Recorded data
○ ○ ○

(* ===== verification/Coordinator.v ===== *)
(** The coordinator of device access (class [DatastoreCoordinator] of
    motu_proxy/datastore.py): the ETag history behind HTTP long polls, the
    foreground operations [read], [post], [get] and [wait_for_change], and the
    body of the background poller.

    The datastore object, the clock, the condition variable and the arbitration
    of device access are the class [CoordEnv]; [usb_coordinator] is the instance
    over the session manager.  The cached history is written only by a thread
    that holds the device (see Arbiter for why there is at most one), so the
    critical sections are computations on the coordinator's state; a thread that
    sleeps in [wait_for_change] sees the state that [cond_wait] leaves, which any
    other thread may have changed, and so does the poller, which reads the latest
    ETag ([poll_capture]) before it waits for the device ([acquire_poller_io]) and
    asks with that ETag after it ([poll_held]). *)
From S2P Require Import Prelude PyText Protocol Parser Usb Managed.

(** * State *)

Record DatastoreTransition := {
  from_etag : pystr;
  to_etag : pystr;
  tr_body : bytes;
  origin_client : option pystr;
  tr_content_type : option pystr
}.

Record coord_cfg := {
  poll_path : pystr;
  long_poll_timeout_ms : Z;
  http_wait_timeout_ms : Z;
  history_size : Z;
  degraded_refresh_interval : Z;
  poll_error_log_interval : Z;
  foreground_preemptive_native_long_poll_available : bool
}.

Definition DEFAULT_LONG_POLL_TIMEOUT_MS : Z := 16000.
Definition DEFAULT_HTTP_LONG_POLL_WAIT_MS : Z := 15500.
Definition DEFAULT_ETAG_HISTORY_SIZE : Z := 64.
Definition DEFAULT_POLL_PATH : pystr := s! "/datastore".
Definition METERS_PATH : pystr := s! "/meters".

Definition default_cfg (native : bool) : coord_cfg :=
  {| poll_path := DEFAULT_POLL_PATH; long_poll_timeout_ms := DEFAULT_LONG_POLL_TIMEOUT_MS;
     http_wait_timeout_ms := DEFAULT_HTTP_LONG_POLL_WAIT_MS;
     history_size := DEFAULT_ETAG_HISTORY_SIZE; degraded_refresh_interval := 500000;
     poll_error_log_interval := 30000000;
     foreground_preemptive_native_long_poll_available := native |}.

Record coordinator := {
  history : list DatastoreTransition;
  latest_etag : option pystr;
  seen_generation : Z;
  coord_closed : bool;
  degraded_refresh_in_progress : bool;
  next_degraded_refresh : Z;
  last_poller_error : option exn;
  last_poller_error_log_at : Z;
  last_poller_error_log_key : option (pystr * pystr)
}.

(** [DatastoreCoordinator.__init__] *)
Definition coordinator_init (generation : Z) : coordinator :=
  {| history := []; latest_etag := None; seen_generation := generation;
     coord_closed := false; degraded_refresh_in_progress := false;
     next_degraded_refresh := 0; last_poller_error := None;
     last_poller_error_log_at := 0; last_poller_error_log_key := None |}.

Definition set_cache (h : list DatastoreTransition) (l : option pystr) (g : Z)
    (c : coordinator) : coordinator :=
  {| history := h; latest_etag := l; seen_generation := g; coord_closed := coord_closed c;
     degraded_refresh_in_progress := degraded_refresh_in_progress c;
     next_degraded_refresh := next_degraded_refresh c;
     last_poller_error := last_poller_error c;
     last_poller_error_log_at := last_poller_error_log_at c;
     last_poller_error_log_key := last_poller_error_log_key c |}.
Definition set_degraded (b : bool) (t : Z) (c : coordinator) : coordinator :=
  {| history := history c; latest_etag := latest_etag c;
     seen_generation := seen_generation c; coord_closed := coord_closed c;
     degraded_refresh_in_progress := b; next_degraded_refresh := t;
     last_poller_error := last_poller_error c;
     last_poller_error_log_at := last_poller_error_log_at c;
     last_poller_error_log_key := last_poller_error_log_key c |}.
Definition set_poller_error (e : option exn) (c : coordinator) : coordinator :=
  {| history := history c; latest_etag := latest_etag c;
     seen_generation := seen_generation c; coord_closed := coord_closed c;
     degraded_refresh_in_progress := degraded_refresh_in_progress c;
     next_degraded_refresh := next_degraded_refresh c;
     last_poller_error := e;
     last_poller_error_log_at := last_poller_error_log_at c;
     last_poller_error_log_key := last_poller_error_log_key c |}.
Definition set_error_log (t : Z) (k : pystr * pystr) (c : coordinator) : coordinator :=
  {| history := history c; latest_etag := latest_etag c;
     seen_generation := seen_generation c; coord_closed := coord_closed c;
     degraded_refresh_in_progress := degraded_refresh_in_progress c;
     next_degraded_refresh := next_degraded_refresh c;
     last_poller_error := last_poller_error c;
     last_poller_error_log_at := t; last_poller_error_log_key := Some k |}.

(** * Helpers *)

Definition _clean_etag (value : option pystr) : option pystr :=
  match value with
  | None => None
  | Some v => let v := strip v in if zl_eqb v [] then None else Some v
  end.

Definition _client_string (value : option QueryFieldValue) : option pystr := qstr <$> value.

Abbreviation query := (option (list (pystr * QueryFieldValue))).

Definition _device_query_fields (fields : query) (client : option QueryFieldValue) : query :=
  match fields with
  | None => None
  | Some fs =>
      match client with
      | Some c =>
          if negb (existsb (λ f, zl_eqb f.1 (s! "client")) fs)
          then Some (fs ++ [(s! "client", c)]) else Some fs
      | None => Some fs
      end
  end.

Definition _long_poll_query_fields_cacheable (fields : query) : bool :=
  match fields with
  | None | Some [] => true
  | Some [f] => zl_eqb f.1 (s! "client")
  | Some _ => false
  end.

(** [a or b] on texts: the empty text counts as absent. *)
Definition or_text (a b : option pystr) : option pystr :=
  match a with
  | Some (_ :: _) => a
  | _ => b
  end.

Definition payload_content_type (p : DatastorePayload) : pystr :=
  match content_type p with
  | Some ((_ :: _) as t) => t
  | _ => datastore_body_content_type (body p)
  end.

(** * The history *)

(** [deque(maxlen=n).append] *)
Definition deque_append {A} (maxlen : Z) (l : list A) (x : A) : list A :=
  let l' := l ++ [x] in zdrop (zlen l' - maxlen) l'.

○ ○ ○

All lines in the records with the string "bool" should be copied out.

*FINISHED TASK*.
  foreground_preemptive_native_long_poll_available : bool
Definition default_cfg (native : bool) : coord_cfg :=
  coord_closed : bool;
  degraded_refresh_in_progress : bool;
Definition set_degraded (b : bool) (t : Z) (c : coordinator) : coordinator :=
Definition _long_poll_query_fields_cacheable (fields : query) : bool :=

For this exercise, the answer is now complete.